Segment Start: Source data

(* ===== verification/DeliverProps.v ===== *)
(** Properties of the delivery half of a reconcile: the gate between the clusters,
    the inventory, pruning, and what a successful result means. *)

From S2P Require Import Prelude Value Apimachinery Types Clients Manifest Order Boundary Applier Transform Controller Outcomes Safety ApplierProps Deliver Reference Simulator.

#[local] Opaque IsClusterScoped computeHealth prepared OwnedByValue.

(** ** Facts about the outcomes *)

Definition seed_write (ev : event) : Prop := write_client ev = Some SeedClient.

Lemma quiet_no_seed_write t : Forall quiet t -> Forall (fun ev => ~ seed_write ev) t.
Proof. intros H. eapply Forall_impl; [exact H|]. intros ev (Hw & _) Hs. unfold seed_write in Hs. congruence. Qed.

Lemma shoot_no_seed_write cfg t :
  Forall (on_client (ShootClient cfg)) t -> Forall (fun ev => ~ seed_write ev) t.
Proof. intros H. eapply Forall_impl; [exact H|]. unfold seed_write. intros []; cbn; congruence. Qed.

Lemma no_seed_write_in t t1 ev t2 :
  Forall (fun ev => ~ seed_write ev) t -> t = (t1 ++ ev :: t2)%list -> seed_write ev -> False.
Proof. intros Hn -> Hev. rewrite Forall_app, Forall_cons in Hn. tauto. Qed.

Section Half.
Context {U : Unstructured} {E : ApiErrors} {B : Boundary}.

Lemma half_client cr c ms out ret ea ep ta tp :
  half cr c ms out ret ea ep ta tp -> Forall (on_client c) (ta ++ tp).
Proof.
  intros (ms' & errs & errs' & _ & Ha & _ & Hp & _). apply Forall_app.
  split; [by eapply apply_all_client|by eapply prune_client].
Qed.

Lemma half_clients cr c ms out ret ea ep ta tp :
  half cr c ms out ret ea ep ta tp -> Forall (on_client c) ta /\ Forall (on_client c) tp.
Proof. intros H. by apply half_client, Forall_app in H. Qed.

Lemma status_write_no_seed_write {L : MetaLib} cr a b cond e ts :
  status_write cr a b cond e ts -> Forall (fun ev => ~ seed_write ev) ts.
Proof. intros (? & ? & ? & ->). by repeat constructor. Qed.

Lemma half_length cr c ms out ret ea ep ta tp :
  half cr c ms out ret ea ep ta tp -> length out = length ms.
Proof.
  intros (ms' & errs & errs' & _ & Ha & _). symmetry. by eapply Forall2_length, apply_all_statuses.
Qed.

(** An object sent in this half is recorded in its inventory. *)
Lemma half_recorded cr c ms out ret ea ep ta tp c' u e :
  half cr c ms out ret ea ep ta tp -> EvPatch c' u e ∈ (ta ++ tp)%list ->
  c' = c /\ exists rs, rs ∈ (out ++ ret)%list /\ status_of u rs.
Proof.
  intros (ms' & errs & errs' & _ & Ha & _ & Hp & _) [Hin|Hin]%elem_of_app.
  - destruct (apply_all_recorded _ _ _ _ _ _ _ _ _ Ha Hin) as [-> (rs & Hrs & Hs)].
    split; [done|]. exists rs. split; [in_goal|done].
  - by eapply prune_no_patch in Hin.
Qed.

(** Only what is recorded and no longer rendered is deleted. *)
Lemma half_deletes cr c ms out ret ea ep ta tp c' u e :
  half cr c ms out ret ea ep ta tp -> EvDelete c' u e ∈ (ta ++ tp)%list ->
  c' = c /\ exists rs ms', rs ∈ inventory c cr /\ u = m_Unstructured (ManifestFromStatus rs) /\
    crd_retained cr rs = false /\ Forall2 (left_by_apply c (owner_value cr)) ms ms' /\
    StatusIdentityKey rs ∉ map ManifestIdentityKey ms'.
Proof.
  intros Hh Hin. split.
  { pose proof (half_client _ _ _ _ _ _ _ _ _ Hh) as Hc. rewrite Forall_forall in Hc. apply (Hc _ Hin). }
  destruct Hh as (ms' & errs & errs' & Hl & Ha & _ & Hp & _).
  apply elem_of_app in Hin as [Hin|Hin]; [by eapply apply_all_no_delete in Hin|].
  destruct (prune_deletes_orphans _ _ _ _ _ _ _ _ _ _ _ Hp Hin) as (rs & Hrs & -> & Hk & Hc).
  exists rs, ms'. by rewrite elem_of_SortStatusForDelete in Hrs.
Qed.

Segment End: Source data

◆ Work order ◆
Whenever the word "eapply" shows up in a line above, copy that line.

◆ Solution ◆
Proof. intros H. eapply Forall_impl; [exact H|]. intros ev (Hw & _) Hs. unfold seed_write in Hs. congruence. Qed.
Proof. intros H. eapply Forall_impl; [exact H|]. unfold seed_write. intros []; cbn; congruence. Qed.
  split; [by eapply apply_all_client|by eapply prune_client].
  intros (ms' & errs & errs' & _ & Ha & _). symmetry. by eapply Forall2_length, apply_all_statuses.
  - by eapply prune_no_patch in Hin.
  apply elem_of_app in Hin as [Hin|Hin]; [by eapply apply_all_no_delete in Hin|].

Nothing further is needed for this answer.